何この『石ノ森章太郎のマンガ家入門』て?
昼間のリビング。
学校から帰宅してきた制服姿のサユリがカバンを落として叫んだ。
「え! お父さん、会社辞めちゃったの?」
「そうなのよ。マンガ家になるんだって。あはは」
と笑うのはサユリの母親である。
「なんてバカなことを……お父さん、いったい幾つだと思ってんのよ!」
「四一歳。世間的には厄年というやつね」
「わが家的にも厄年だよ! 生活費はどうすんの」
「大丈夫よ。私も手伝うから。ほら」
と取り出したのが『石ノ森章太郎のマンガ家入門』だ。
サユリは思わずズコーッとこける。
肩をいからせたサユリが廊下をドスドスと歩いていく。
「おねーちゃん、聞いた?」
と姉の部屋のドアを開ける。
「お父さんたら……」
室内には姉と父がいて、マンガ原稿をチェックしていた。
「このキャラ、インパクト弱すぎない?」
「だったら、語尾に特徴もたせよっか」
「みょんとか?」
「そうだみょん」
サユリ、ちゅどーんと自爆する。
(ダメだ……うちの家族)
……と、以上はマンガの原稿用紙に描かれている内容である。
その生原稿をトントンと揃えて、カヤは小さく「コホン」と咳をした。
テーブルを挟んで父親のマコトが上目遣いで見ている。
「……どうかな?」
「古い」
とバッサリ。
「いまどき“ズコーッ”とか“ちゅどーん”って、あり得ない」
「ハハ……カヤは厳しいな〜」
と頭を掻く。
「それと、何この『石ノ森章太郎のマンガ家入門』て?」
「あ、それ? マンガ家志望者たちのバイブル。実物あるよ。見る?」
立ち上がろうとする父親を
「いまはいい」
と両の手のひらで制止しながら、カヤは内心でため息をつく。
父親が会社を辞めたと告げたのは一か月前のことだ。
昔からの夢だったマンガ家を目指す、というのがその理由だ。
最初は耳を疑った。
改めて聞き返したら、同じ答が戻ってきて、カヤは思わず天を仰いだ。
どうやら本気らしい。
というか、本気でなければ会社を辞めたりはしないだろう。
(せめて前もって相談してくれたら……)
全力を振り絞って、思いとどまるよう説得しただろうに。
父は中学生の頃からマンガ家になる夢を抱いていたが、大学を卒業する時は現実に折り合いをつけて就職をした。

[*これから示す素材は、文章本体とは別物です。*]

Lemma deliver_kept x gr now c n : keeps_job x -> group_ok x gr -> group_ok x (deliver now c (new_entries x gr n) gr).
Proof.
  intros Hx [Hbefore Hafter]. split.
  - intros Hl. cbn. destruct (fold_last (new_entries x gr n) (g_last gr)) as [->|(e & Hin & ->)]; [auto|].
    apply new_entries_in in Hin. pose proof (kj_last x Hx) as Hf. rewrite Forall_forall in Hf. specialize (Hf e Hin). cbn in Hf. lia.
  - intros Hin. destruct (Hafter Hin) as [Hl|Hp]; [|right; cbn; rewrite map_app; apply elem_of_app; by left].
    set (l := List.filter (fun e => g_last gr <? e_id e) (x_entries x)).
    assert (He : e0 ∈ l) by (apply list_elem_of_In, filter_In; split; [by apply list_elem_of_In|lia]).
    assert (Hs : StronglySorted earlier l) by (apply entries_sorted_filter, Hx).
    rewrite <- (take_drop n l) in He, Hs. apply elem_of_app in He as [He|He].
    + right. cbn. rewrite map_app, map_map. apply elem_of_app. right. apply list_elem_of_fmap. by exists e0.
    + left. cbn. destruct (fold_last (new_entries x gr n) (g_last gr)) as [->|(e & Hin' & ->)]; [done|]. by eapply sorted_split.
Qed.

Lemma claim_kept x gr now c ids : group_ok x gr -> group_ok x (claim now c x ids gr).
Proof.
  intros [Hbefore Hafter]. split; [exact Hbefore|]. intros Hin. destruct (Hafter Hin) as [Hl|Hp]; [by left|right].
  cbn. apply list_elem_of_fmap in Hp as (p & E & Hp). apply list_elem_of_fmap.
  assert (Hf : exists m, find_entry x (p_id p) = Some m).
  { destruct (find_entry x (p_id p)) as [m|] eqn:Ef; [by exists m|]. unfold find_entry in Ef.
    eapply List.find_none in Ef; [|by apply list_elem_of_In]. lia. }
  destruct Hf as [m Hf]. destruct (claim_one now c x ids p) as [p'|] eqn:Ec.
  - exists p'. split; [|apply list_elem_of_omap; by exists p]. unfold claim_one in Ec. rewrite Hf in Ec.
    destruct (bool_decide _) in Ec; by injection Ec as <-.
  - unfold claim_one in Ec. rewrite Hf in Ec. by destruct (bool_decide _) in Ec.
Qed.

Lemma ack_kept x gr id : id <> e_id e0 -> group_ok x gr -> group_ok x (ack id gr).
Proof.
  intros Hne [Hbefore Hafter]. split; [exact Hbefore|]. intros Hin. destruct (Hafter Hin) as [Hl|Hp]; [by left|right].
  cbn. apply list_elem_of_fmap in Hp as (p & E & Hp). apply list_elem_of_fmap.
  exists p. split; [done|]. apply list_elem_of_In, filter_In. split; [by apply list_elem_of_In|]. lia.
Qed.

Lemma group_kept x g gr : keeps_job x -> (g = jobsGroup -> group_ok x gr) -> keeps_job (set_group g gr x).
Proof.
  intros [H1 H2 H3 H4] Hgr. constructor; [done..|]. cbn. intros gr' Hg. destruct (decide (g = jobsGroup)) as [->|Hne].
  - rewrite lookup_insert_eq in Hg. injection Hg as <-. by apply Hgr.
  - rewrite lookup_insert_ne in Hg by done. by apply H4.
Qed.

(** Commands that may lose the job. *)
Definition loses_job (c : Cmd) : Prop :=
  match c with
  | Del k => k = jobs_key
  | XAck k _ id | XDel k id => k = jobs_key /\ id = e_id e0
  | PExpire k _ => k = jobs_key
  | XAdd k _ _ => k = jobs_key
  | _ => False
  end.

やがて結婚をし、子どもも授かり(カヤのことだ)、平凡ながらも幸せな家庭を築き上げた。
それなりに満足できる人生を過ごしてきた……と言える。
(去年、お母さんが亡くなるまでは)
カヤは部屋の隅にある仏壇に目をやる。
そこには優しく微笑む母の遺影が飾られていた。